Please go through the listing below and count the lines where the string "intros" appears. Answer with the number only.

* Provided data
• • • •

(** Entries in the order of the journal: what was there at connect, the divider, the rest. *)
Lemma timeline_live es :
  Forall (fun e => (c < e.(PbEvent.seq))%Z) es -> timeline true es = entry_row <$> List.filter shown es.
Proof.
  induction 1 as [|e es _ _ IH]; [done|]. simpl. unfold piece, divided_by, past. simpl.
  destruct (shown e); simpl; by rewrite IH.
Qed.
Lemma timeline_divides es :
  c <> 0%Z -> Forall (fun e => (c < e.(PbEvent.seq))%Z) es ->
  timeline false es =
    match List.filter shown es with [] => [] | l => divider_row :: (entry_row <$> l) end.
Proof.
  intros Hc. induction 1 as [|e es He Hes IH]; [done|].
  simpl. unfold piece at 1, divided_by, past. simpl.
  destruct (shown e); simpl; [|done].
  assert ((c =? 0)%Z = false) as -> by lia. assert ((c <? e.(PbEvent.seq))%Z = true) as -> by lia.
  simpl. by rewrite timeline_live.
Qed.
Lemma timeline_history es :
  Forall (fun e => (e.(PbEvent.seq) <= c)%Z) es ->
  timeline false es = entry_row <$> List.filter shown es /\ divided_after false es = false.
Proof.
  induction 1 as [|e es He _ [IH IH']]; [done|].
  assert (past false e = false) as Hp by (unfold past; rewrite (proj2 (Z.ltb_ge _ _)); [by destruct (c =? 0)%Z|done]).
  simpl. unfold piece, divided_by. rewrite Hp. destruct (shown e); simpl; by rewrite IH.
Qed.
End timeline.

(** ** The table is the timeline *)
Section app.
Context `{PyText} {T : Type} `{LawfulTable T}.
Implicit Types (s : App T).

(** The rest of the state that adding rows leaves alone. *)
Definition same_frame s s' : Prop :=
  s'.(entries) = s.(entries) /\ s'.(connect_cursor) = s.(connect_cursor) /\
  s'.(first_ts_ms) = s.(first_ts_ms) /\ s'.(follow) = s.(follow) /\
  s'.(filter_kind) = s.(filter_kind) /\ s'.(search_query) = s.(search_query).
Lemma same_frame_trans s s' s'' : same_frame s s' -> same_frame s' s'' -> same_frame s s''.
Proof. unfold same_frame. intuition congruence. Qed.

(** The keys the table may hold: rows of [pre], and the divider once it is in. *)
Definition keys_of (pre : list PbEvent.t) s : Prop :=
  forall k, k ∈ (rows s.(table)).*1 ->
    k ∈ (fun e => row_key e.(PbEvent.seq)) <$> pre \/
    s.(divider_inserted) = true /\ k = divider_key s.(connect_cursor).

Definition piece_of s := piece s.(connect_cursor) s.(first_ts_ms) s.(filter_kind) s.(search_query) s.(divider_inserted).
Definition divided_by_of s := divided_by s.(connect_cursor) s.(filter_kind) s.(search_query) s.(divider_inserted).
Definition timeline_of s := timeline s.(connect_cursor) s.(first_ts_ms) s.(filter_kind) s.(search_query).

Lemma table_add_fresh key cells s :
  key ∉ (rows s.(table)).*1 ->
  exists t', table_add key cells s = (Ok tt, set_table t' s) /\ rows t' = rows s.(table) ++ [(key, cells)].
Proof.
  intros Hk. destruct (rows_add key cells _ Hk) as (t' & Ht & Hr). exists t'.
  unfold table_add, get_app, lift_app, modify. monad_simpl. by rewrite Ht.
Qed.

Lemma fresh_row pre e s :
  keys_of pre s -> e.(PbEvent.seq) ∉ PbEvent.seq <$> pre -> row_key e.(PbEvent.seq) ∉ (rows s.(table)).*1.
Proof.
  intros Hk He Hin. destruct (Hk _ Hin) as [Hin'|[_ Heq]]; [|by apply row_key_not_divider in Heq].
  apply list_elem_of_fmap in Hin' as (e' & Heq%row_key_inj & Hin'). apply He.
  apply list_elem_of_fmap. eauto.
Qed.

(** Adding one row. *)
Lemma app_add_row_spec pre e s :
  readable e -> keys_of pre s -> e.(PbEvent.seq) ∉ PbEvent.seq <$> pre ->
  shown s.(filter_kind) s.(search_query) e = true ->
  exists s', app_add_row e s = (Ok tt, s') /\ same_frame s s' /\
    rows s'.(table) = rows s.(table) ++ piece_of s e /\ s'.(divider_inserted) = divided_by_of s e /\
    s'.(bar) = s.(bar).
Proof.
  intros Hr Hk He Hv. pose proof (fresh_row _ _ _ Hk He) as Hf.
  unfold piece_of, divided_by_of, piece, divided_by, entry_row. rewrite Hv.
  unfold app_add_row, readable, rendered in *. unfold get_app, lift_app, modify. monad_simpl.
  destruct (decoded e) as [d|]; [|done]. cbn in Hr |- *.
  destruct (from_markup (Decoded.summary d)) as [details|]; [|done]. cbn in Hr. clear Hr. cbn [mbind result_bind]. fold (past s.(connect_cursor) s.(divider_inserted) e).
  destruct (past _ _ e) eqn:Hp.
  - assert (divider_key s.(connect_cursor) ∉ (rows s.(table)).*1) as Hd.
    { intros Hin. destruct (Hk _ Hin) as [Hin'|[Hi _]].
      - apply list_elem_of_fmap in Hin' as (? & Heq & _). by apply eq_sym, row_key_not_divider in Heq.
      - unfold past in Hp. by rewrite Hi in Hp. }
    destruct (table_add_fresh _ divider_cells s Hd) as (t1 & Ht1 & Hr1). rewrite Ht1. cbn.
    destruct (table_add_fresh (row_key e.(PbEvent.seq)) (entry_cells s.(connect_cursor) s.(first_ts_ms) e d details)
                (set_divider true (set_table t1 s))) as (t2 & Ht2 & Hr2).
    { cbn. rewrite Hr1, fmap_app, elem_of_app. intros [?|Hin]; [done|].
      apply list_elem_of_singleton in Hin. by apply row_key_not_divider in Hin. }
    rewrite Ht2. cbn. eexists. split; [done|]. split; [done|]. cbn.
    rewrite Hr2. cbn. rewrite Hr1, <-app_assoc. by rewrite orb_true_r.
  - cbn. destruct (table_add_fresh _ (entry_cells s.(connect_cursor) s.(first_ts_ms) e d details) s Hf) as (t2 & Ht2 & Hr2).
    rewrite Ht2. cbn. eexists. split; [done|]. split; [done|]. cbn. by rewrite Hr2, orb_false_r.
Qed.

Lemma add_if_visible_spec pre e s :
  readable e -> keys_of pre s -> e.(PbEvent.seq) ∉ PbEvent.seq <$> pre ->
  exists s', add_if_visible e s = (Ok tt, s') /\ same_frame s s' /\
    rows s'.(table) = rows s.(table) ++ piece_of s e /\ s'.(divider_inserted) = divided_by_of s e /\
    s'.(bar) = s.(bar) /\ keys_of (pre ++ [e]) s'.
Proof.
  intros Hr Hk He. unfold add_if_visible, get_app, lift_app. monad_simpl.
  rewrite visible_readable by done.
  assert (Hkeys : forall s', same_frame s s' -> rows s'.(table) = rows s.(table) ++ piece_of s e ->
            s'.(divider_inserted) = divided_by_of s e -> keys_of (pre ++ [e]) s').
  { intros s' (_ & Hc & _) Hrows Hdiv k. rewrite Hrows, fmap_app, elem_of_app, fmap_app, elem_of_app, Hc, Hdiv.
    unfold piece_of, piece, divided_by_of, divided_by. destruct (shown _ _ e); intros [Hin|Hin].
    - destruct (Hk _ Hin) as [?|[-> ->]]; auto.
    - rewrite fmap_app, elem_of_app in Hin. destruct (past _ _ e); [|destruct Hin as [Hin|Hin]; [by apply elem_of_nil in Hin|auto]].
      destruct Hin as [Hin|Hin]; [|auto]. apply list_elem_of_singleton in Hin. right. by rewrite orb_true_r.
    - destruct (Hk _ Hin) as [?|[-> ->]]; auto.
    - by apply elem_of_nil in Hin. }
  destruct (shown _ _ e) eqn:Hv.
  - destruct (app_add_row_spec pre e s) as (s' & Hs & Hframe & Hrows & Hdiv & Hbar); [done..|].
    rewrite Hs. eauto 10.
  - exists s. assert (piece_of s e = []) as Hp by (unfold piece_of, piece; by rewrite Hv).
    assert (divided_by_of s e = s.(divider_inserted)) as Hd by (unfold divided_by_of, divided_by; by rewrite Hv).
    rewrite Hp, Hd, app_nil_r. split_and!; try done. apply Hkeys; [done| |done]. by rewrite Hp, app_nil_r.
Qed.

• • • •

* Result of this exercise
9